*** Begin section ***

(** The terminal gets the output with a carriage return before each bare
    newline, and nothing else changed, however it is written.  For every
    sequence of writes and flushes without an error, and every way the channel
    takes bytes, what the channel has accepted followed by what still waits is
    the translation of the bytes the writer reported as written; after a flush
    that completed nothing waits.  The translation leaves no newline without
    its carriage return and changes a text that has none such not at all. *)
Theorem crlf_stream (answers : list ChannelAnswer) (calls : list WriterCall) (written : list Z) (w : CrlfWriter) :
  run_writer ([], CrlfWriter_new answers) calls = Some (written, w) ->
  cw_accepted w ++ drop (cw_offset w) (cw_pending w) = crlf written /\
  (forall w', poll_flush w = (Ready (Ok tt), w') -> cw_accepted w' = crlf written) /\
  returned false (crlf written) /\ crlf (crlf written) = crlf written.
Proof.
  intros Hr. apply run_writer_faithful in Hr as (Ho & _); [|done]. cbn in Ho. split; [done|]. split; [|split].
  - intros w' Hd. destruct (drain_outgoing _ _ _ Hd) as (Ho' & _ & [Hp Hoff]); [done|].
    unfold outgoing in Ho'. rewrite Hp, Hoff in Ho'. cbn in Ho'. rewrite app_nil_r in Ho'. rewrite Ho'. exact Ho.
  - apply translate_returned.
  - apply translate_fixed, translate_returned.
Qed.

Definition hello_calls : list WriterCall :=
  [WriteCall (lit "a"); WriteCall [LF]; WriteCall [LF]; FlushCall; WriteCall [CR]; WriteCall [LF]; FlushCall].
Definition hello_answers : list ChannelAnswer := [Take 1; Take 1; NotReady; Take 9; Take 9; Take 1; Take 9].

*** End section ***

# [Exercise instructions]
Start at the first line of the entries and stop at the line that contains "run_writer ([], CrlfWriter_new". Repeat every line in that span exactly, and nothing beyond it.

# [Response below]
(** The terminal gets the output with a carriage return before each bare
    newline, and nothing else changed, however it is written.  For every
    sequence of writes and flushes without an error, and every way the channel
    takes bytes, what the channel has accepted followed by what still waits is
    the translation of the bytes the writer reported as written; after a flush
    that completed nothing waits.  The translation leaves no newline without
    its carriage return and changes a text that has none such not at all. *)
Theorem crlf_stream (answers : list ChannelAnswer) (calls : list WriterCall) (written : list Z) (w : CrlfWriter) :
  run_writer ([], CrlfWriter_new answers) calls = Some (written, w) ->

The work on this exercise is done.